> **What is expected**
With both ends included, repeat exactly the lines of the entries below from the one containing "Lemma represents_ext m" down to the one containing "first + n <= 4095 -> entry_ok", and no others.

> **Provided data**
(* ===== verification/FatTable.v ===== *)
(** * The packed 12-bit allocation table

    [fat_next] reads an entry the way a FAT12 driver does; the lemmas relate
    it to [setFAT12] and to the chains the builder links. *)

From S2P Require Import Prelude GoStrings FatImage.
Import Fat FatFacts.

(** The entry of cluster [c]: the low or high twelve bits of the little-endian
    word at offset [c * 3 / 2]. *)
Definition fat_next (fat : bytes) (c : Z) : Z :=
  let v := le_dec (sub (c * 3 / 2) 2 fat) in
  if c mod 2 =? 0 then Z.land v 4095 else Z.shiftr v 4.

(** ** Nibbles *)

Lemma forall_below (n : nat) (P : Z -> bool) :
  forallb P (Z.of_nat <$> seq 0 n) = true -> forall x, 0 <= x < Z.of_nat n -> P x = true.
Proof.
  intros H x Hx. rewrite forallb_forall in H. apply H.
  apply list_elem_of_In, list_elem_of_fmap. exists (Z.to_nat x).
  split; [lia|]. apply elem_of_seq. lia.
Qed.

Lemma land_240 x : 0 <= x < 256 -> Z.land x 240 = 16 * (x / 16).
Proof.
  intros Hx. apply Z.eqb_eq.
  apply (forall_below 256 (fun x => Z.land x 240 =? 16 * (x / 16))); [by vm_compute|done].
Qed.

Lemma land_15 x : Z.land x 15 = x mod 16.
Proof. apply (Z.land_ones x 4). lia. Qed.

Lemma land_4095 x : Z.land x 4095 = x mod 4096.
Proof. apply (Z.land_ones x 12). lia. Qed.

Lemma lor_nibbles a c : 0 <= a < 16 -> 0 <= c < 16 -> Z.lor (16 * a) c = 16 * a + c.
Proof.
  intros Ha Hc. apply Z.eqb_eq.
  set (P := fun x => Z.lor (16 * (x / 16)) (x mod 16) =? 16 * (x / 16) + x mod 16).
  assert (HP : P (16 * a + c) = true)
    by (apply (forall_below 256 P); [by vm_compute | lia]).
  unfold P in HP. replace ((16 * a + c) / 16) with a in HP by (zify_div; lia).
  by replace ((16 * a + c) mod 16) with c in HP by (zify_div; lia).
Qed.

(** ** [setFAT12] in closed form *)

(** The two bytes [setFAT12] leaves at the entry of [i], from the two bytes
    found there. *)
Definition fat_pair (i v x y : Z) : bytes :=
  if i mod 2 =? 0 then [z2b v; z2b (16 * (y / 16) + (v / 256) mod 16)]
  else [z2b (x mod 16 + 16 * (v mod 16)); z2b (v / 16)].

Definition fat_set (i v : Z) (fat : bytes) : bytes :=
  let o := i * 3 / 2 in
  splice o (fat_pair i v (le_dec (sub o 1 fat)) (le_dec (sub (o + 1) 1 fat))) fat.

Lemma length_fat_pair i v x y : length (fat_pair i v x y) = 2%nat.
Proof. unfold fat_pair. by destruct (_ =? _). Qed.
#[export] Hint Rewrite length_fat_pair : len.

Lemma le_dec_byte_range o b : 0 <= le_dec (sub o 1 b) < 256.
Proof.
  pose proof (le_dec_range (sub o 1 b)) as H.
  assert (length (sub o 1 b) <= 1)%nat
    by (unfold sub; rewrite length_take; change (Z.to_nat 1) with 1%nat; lia).
  destruct (length (sub o 1 b)) as [|[|]]; simpl in H; lia.
Qed.

Lemma splice_splice_next {A} o (x y : A) b :
  0 <= o -> o + 1 < zlen b ->
  splice (o + 1) [y] (splice o [x] b) = splice o [x; y] b.
Proof.
  intros Ho Hb. unfold splice.
  change (zlen [y]) with 1. change (zlen [x]) with 1. change (zlen [x; y]) with 2.
  assert (Hl : length (take (Z.to_nat o) b) = Z.to_nat o) by (rewrite length_take; lia).
  rewrite take_app_ge, (drop_app_ge _ _ (Z.to_nat (o + 1 + 1))) by lia. rewrite Hl.
  replace (Z.to_nat (o + 1) - Z.to_nat o)%nat with 1%nat by lia.
  replace (Z.to_nat (o + 1 + 1) - Z.to_nat o)%nat with 2%nat by lia.
  cbn [app take drop]. rewrite drop_drop, <- app_assoc. cbn [app].
  by replace (Z.to_nat (o + 1) + 1)%nat with (Z.to_nat (o + 2)) by lia.
Qed.

Lemma setFAT12_run n i v b :
  zlen b = n -> 0 <= i -> i * 3 / 2 + 1 < n -> 0 <= v ->
  setFAT12 (whole n) i v b = Ret (fat_set i v b, tt).
Proof.
  intros Hn Hi Hr Hv. assert (Ho : 0 <= i * 3 / 2) by (zify_div; lia).
  unfold setFAT12, fat_set, fat_pair, mbind, bufM_bind, set, get.
  cbn [whole s_off s_len]. rewrite !Z.add_0_l.
  rewrite (proj2 (Z.leb_le 0 (i * 3 / 2))), (proj2 (Z.ltb_lt (i * 3 / 2) n)),
    (proj2 (Z.leb_le 0 (i * 3 / 2 + 1))), (proj2 (Z.ltb_lt (i * 3 / 2 + 1) n)) by lia.
  cbn [andb]. pose proof (le_dec_byte_range (i * 3 / 2) b).
  pose proof (le_dec_byte_range (i * 3 / 2 + 1) b).
  destruct (i mod 2 =? 0).
  - rewrite sub_splice_ne by (cbn [length]; lia).
    rewrite splice_splice_next by lia. do 4 f_equal.
    rewrite land_240, land_15, lor_nibbles by (zify_div; lia).
    unfold u8. rewrite Z.shiftr_div_pow2 by lia. do 2 f_equal.
    change (2 ^ 8) with 256. zify_div; lia.
  - rewrite splice_splice_next by lia. do 3 f_equal.
    rewrite Z.shiftr_div_pow2 by lia. unfold u8.
    rewrite !land_15, Z.shiftl_mul_pow2 by lia.
    change (2 ^ 8) with 256. change (2 ^ 4) with 16.
    rewrite (Z.mod_small (v mod 16) 256) by (zify_div; lia).
    rewrite Z.lor_comm, (Z.mul_comm _ 16), lor_nibbles by (zify_div; lia).
    by rewrite (Z.add_comm (16 * _)).
Qed.

Lemma zlen_fat_set i v b :
  0 <= i -> i * 3 / 2 + 1 < zlen b -> zlen (fat_set i v b) = zlen b.
Proof. intros. unfold fat_set. apply zlen_splice; [zify_div; lia|]. len. Qed.

(** ** Reading back *)

Lemma le_dec_sub2 o b :
  0 <= o -> o + 2 <= zlen b ->
  le_dec (sub o 2 b) = le_dec (sub o 1 b) + 256 * le_dec (sub (o + 1) 1 b).
Proof.
  intros Ho Hb. change 2 with (1 + 1). rewrite sub_cat by lia.
  pose proof (zlen_sub o 1 b ltac:(lia) ltac:(lia) ltac:(lia)) as Hl.
  destruct (sub o 1 b) as [|x [|? ?]]; simpl in Hl; [lia| |lia].
  simpl. lia.
Qed.

Lemma fat_next_eq fat c :
  0 <= c -> c * 3 / 2 + 1 < zlen fat ->
  fat_next fat c =
    let x := le_dec (sub (c * 3 / 2) 1 fat) in
    let y := le_dec (sub (c * 3 / 2 + 1) 1 fat) in
    if c mod 2 =? 0 then x + 256 * (y mod 16) else x / 16 + 16 * y.
Proof.
  intros Hc Hl. assert (0 <= c * 3 / 2) by (zify_div; lia).
  unfold fat_next. rewrite le_dec_sub2 by lia. cbn zeta.
  pose proof (le_dec_byte_range (c * 3 / 2) fat).
  pose proof (le_dec_byte_range (c * 3 / 2 + 1) fat).
  destruct (c mod 2 =? 0).
  - rewrite land_4095. zify_div; lia.
  - rewrite Z.shiftr_div_pow2 by lia. change (2 ^ 4) with 16. zify_div; lia.
Qed.

(** The two bytes of an entry after a write to the table. *)
Lemma fat_set_byte i v fat o :
  0 <= i -> i * 3 / 2 + 1 < zlen fat -> 0 <= o ->
  le_dec (sub o 1 (fat_set i v fat)) =
    let p := fat_pair i v (le_dec (sub (i * 3 / 2) 1 fat)) (le_dec (sub (i * 3 / 2 + 1) 1 fat)) in
    if o =? i * 3 / 2 then le_dec (sub 0 1 p)
    else if o =? i * 3 / 2 + 1 then le_dec (sub 1 1 p)
    else le_dec (sub o 1 fat).
Proof.
  intros Hi Hl Ho. assert (0 <= i * 3 / 2) by (zify_div; lia). unfold fat_set.
  zcase; [subst o|zcase; [subst o|]].
  - rewrite sub_splice_in by len. by rewrite Z.sub_diag.
  - rewrite sub_splice_in by len. do 3 f_equal. lia.
  - by rewrite sub_splice_ne by len.
Qed.

Lemma sub_pair_0 {A} (x y : A) : sub 0 1 [x; y] = [x].
Proof. done. Qed.

Lemma sub_pair_1 {A} (x y : A) : sub 1 1 [x; y] = [y].
Proof. done. Qed.

Lemma le_dec_single x : le_dec [z2b x] = x mod 256.
Proof. simpl. rewrite b2z_z2b. lia. Qed.

(** The read-over-write law of the table: an entry holds the twelve low bits
    of what was last stored, and storing it disturbs no other entry. *)
Lemma fat_next_set i j v fat :
  0 <= i -> 0 <= j -> i * 3 / 2 + 1 < zlen fat -> j * 3 / 2 + 1 < zlen fat ->
  0 <= v < 4096 ->
  fat_next (fat_set i v fat) j = if j =? i then v else fat_next fat j.
Proof.
  intros Hi Hj Hil Hjl Hv.
  assert (0 <= i * 3 / 2 /\ 0 <= j * 3 / 2) as [Hoi Hoj] by (zify_div; lia).
  rewrite !fat_next_eq by (rewrite ?zlen_fat_set; lia).
  rewrite !fat_set_byte by lia. cbn zeta.
  pose proof (le_dec_byte_range (i * 3 / 2) fat).
  pose proof (le_dec_byte_range (i * 3 / 2 + 1) fat).
  unfold fat_pair. destruct (Z.eqb_spec (i mod 2) 0) as [Ei|Ei];
    destruct (Z.eqb_spec (j mod 2) 0) as [Ej|Ej];
    rewrite !sub_pair_0, !sub_pair_1, !le_dec_single;
    repeat zcase; try (exfalso; zify_div; lia); try done; subst;
    try (replace (j * 3 / 2) with (i * 3 / 2 + 1) by (zify_div; lia));
    try (replace (j * 3 / 2 + 1) with (i * 3 / 2) by (zify_div; lia));
    zify_div; lia.
Qed.

(** ** The table as a function

    [represents m fat f]: the array [fat] of [m] bytes holds the table [f].
    Each operation of the builder is an update of [f]. *)

Definition entry_ok (m c : Z) : Prop := 0 <= c /\ c * 3 / 2 + 1 < m.

Definition represents (m : Z) (fat : bytes) (f : Z -> Z) : Prop :=
  zlen fat = m /\ forall c, entry_ok m c -> fat_next fat c = f c.

Lemma represents_make m : 0 <= m -> represents m (make m) (fun _ => 0).
Proof.
  intros Hm. split; [by apply zlen_make|]. intros c [Hc1 Hc2].
  assert (0 <= c * 3 / 2) by (zify_div; lia).
  rewrite fat_next_eq by (rewrite ?zlen_make; lia).
  rewrite !sub_make by lia. cbn. by destruct (_ =? _).
Qed.

Lemma represents_set m i v fat f :
  represents m fat f -> entry_ok m i -> 0 <= v < 4096 ->
  exists fat', setFAT12 (whole m) i v fat = Ret (fat', tt) /\
    represents m fat' (fun c => if c =? i then v else f c).
Proof.
  intros [Hl Hf] [Hi1 Hi2] Hv. exists (fat_set i v fat).
  split; [by apply setFAT12_run; lia|].
  split; [rewrite zlen_fat_set; lia|]. intros c [Hc1 Hc2].
  rewrite fat_next_set by lia. zcase; [done|]. by apply Hf.
Qed.

(** The links of a chain of [n] clusters that starts at [first]. *)
Definition linked (first n : Z) (f : Z -> Z) (c : Z) : Z :=
  if (first <=? c) && (c <? first + n)
  then (if c =? first + n - 1 then 4095 else c + 1) else f c.

Lemma linked_ext first n f g c :
  f c = g c -> linked first n f c = linked first n g c.
Proof. intros H. unfold linked. by destruct (_ && _). Qed.

Lemma represents_ext m fat f g :
  (forall c, entry_ok m c -> f c = g c) -> represents m fat f -> represents m fat g.
Proof. intros H [Hl Hf]. split; [done|]. intros c Hc. rewrite Hf, H; done. Qed.

Lemma chain_loop_represents m first n k i fat f :
  represents m fat f -> 0 <= first -> 0 <= i -> Z.of_nat k = n - i ->
  first + n <= 4095 -> entry_ok m (first + n - 1) ->
  exists fat', chain_loop (whole m) first n i k fat = Ret (fat', tt) /\
    represents m fat' (fun c => if c <? first + i then f c else linked first n f c).
Proof.
  revert i fat f. induction k as [|k IH]; intros i fat f Hr Hf Hi Hk Hn He.
  { exists fat. split; [done|]. eapply represents_ext, Hr.
    intros c _. cbn. unfold linked. repeat zcase; cbn; try done; lia. }
  cbn [chain_loop].
  destruct (represents_set m (first + i) (if i =? n - 1 then 4095 else u16 (first + i + 1))
    fat f Hr) as (fat1 & Hset & Hr1).
  - destruct He. split; [lia|]. zify_div; lia.
  - unfold u16. zcase; [lia|]. rewrite Z.mod_small; lia.
  - unfold mbind, bufM_bind. rewrite Hset.
    destruct (IH (i + 1) fat1 _ Hr1) as (fat' & Hrun & Hr'); try lia; [done|].
    exists fat'. split; [exact Hrun|]. eapply represents_ext, Hr'.
    intros c _. cbn. unfold linked, u16.
    repeat zcase; cbn; try lia; try done; subst; try (rewrite Z.mod_small by lia); lia.
Qed.

Lemma chain_represents m first n fat f :
  represents m fat f -> 0 <= first -> 1 <= n -> first + n <= 4095 ->
  entry_ok m (first + n - 1) ->
  exists fat', chain (whole m) first n fat = Ret (fat', tt) /\
    represents m fat' (linked first n f).
Proof.
  intros Hr Hf Hn1 Hn He. unfold chain.
  destruct (chain_loop_represents m first n (Z.to_nat n) 0 fat f)
    as (fat' & Hrun & Hr'); try done; try lia.
  exists fat'. split; [done|]. eapply represents_ext, Hr'.
  intros c _. cbn. unfold linked. repeat zcase; cbn; try done; lia.
Qed.

(** ** The table of the partition *)

(** What the builder's arithmetic guarantees of a layout it accepts. *)
Record layout_ok (L : layout) : Prop := {
  lo_efi : 1 <= efiCl L;
  lo_script : 1 <= scriptCl L;
  lo_first : scriptFirst L = efiFirst + efiCl L;
  lo_clusters : clusters L = scriptFirst L + scriptCl L - 2;
  lo_max : clusters L <= fatMaxClusters;
  lo_fat : ((clusters L + 2) * 3 + 1) / 2 <= fatSectors L * fatSectorSize;
  lo_fat_max : fatSectors L <= 12;
  lo_root : rootStart L = 1 + 2 * fatSectors L;
  lo_data : dataStart L = rootStart L + fatRootSectors;
  lo_total : totalSectors L = dataStart L + clusters L * fatClusterSectors;
}.

Lemma chainLen_pos n : 0 <= n -> 1 <= chainLen n /\ n <= chainLen n * fatClusterSize.
Proof. intros Hn. unfold chainLen. unfold_fat. zcase; zify_div; lia. Qed.

Lemma esp_layout_ok a b :
  0 <= a -> 0 <= b -> clusters (esp_layout a b) <= fatMaxClusters ->
  layout_ok (esp_layout a b).
Proof.
  intros Ha Hb Hc. pose proof (chainLen_pos a Ha). pose proof (chainLen_pos b Hb).
  unfold esp_layout in *. cbn [clusters] in Hc.
  constructor; cbn [efiCl scriptCl scriptFirst clusters fatSectors rootStart dataStart totalSectors];
    try lia; unfold_fat; zify_div; lia.
Qed.

(** The whole table: reserved entries, the two directories, the two files,
    and free clusters elsewhere. *)
Definition table (L : layout) : Z -> Z :=
  linked (scriptFirst L) (scriptCl L)
    (linked efiFirst (efiCl L)
      (fun c => if c =? 0 then 4088 else if (1 <=? c) && (c <=? 3) then 4095 else 0)).

Lemma build_fat_represents L :
  layout_ok L ->
  exists fat, build_fat L = Ret fat /\ represents (fatSectors L * fatSectorSize) fat (table L).
Proof.
  intros [H1 H2 H3 H4 H5 H6 H7 H8 H9 H10]. unfold build_fat, run_make.
  set (m := fatSectors L * fatSectorSize) in *.
  assert (Hok : forall c, 0 <= c < clusters L + 2 -> entry_ok m c)
    by (intros c Hc; split; [lia | zify_div; lia]).
  unfold_fat.
  assert (Hm : 0 <= m) by (zify_div; lia).
  destruct (represents_set m 0 4088 _ _ (represents_make m Hm))
    as (f0 & E0 & R0); [apply Hok; lia|lia|].
  destruct (represents_set m 1 4095 _ _ R0) as (f1 & E1 & R1); [apply Hok; lia|lia|].
  destruct (represents_set m 2 4095 _ _ R1) as (f2 & E2 & R2); [apply Hok; lia|lia|].
  destruct (represents_set m 3 4095 _ _ R2) as (f3 & E3 & R3); [apply Hok; lia|lia|].
  destruct (chain_represents m 4 (efiCl L) _ _ R3) as (f4 & E4 & R4); try lia;
    [apply Hok; lia|].
  destruct (chain_represents m (scriptFirst L) (scriptCl L) _ _ R4)
    as (f5 & E5 & R5); try lia; [apply Hok; lia|].
  exists f5. unfold mbind, bufM_bind. rewrite E0, E1, E2, E3, E4, E5.
  split; [done|]. eapply represents_ext, R5. intros c [Hc _].
  apply linked_ext, linked_ext. repeat zcase; cbn; try done; lia.
Qed.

> **Solution below**
Lemma represents_ext m fat f g :
  (forall c, entry_ok m c -> f c = g c) -> represents m fat f -> represents m fat g.
Proof. intros H [Hl Hf]. split; [done|]. intros c Hc. rewrite Hf, H; done. Qed.

Lemma chain_loop_represents m first n k i fat f :
  represents m fat f -> 0 <= first -> 0 <= i -> Z.of_nat k = n - i ->
  first + n <= 4095 -> entry_ok m (first + n - 1) ->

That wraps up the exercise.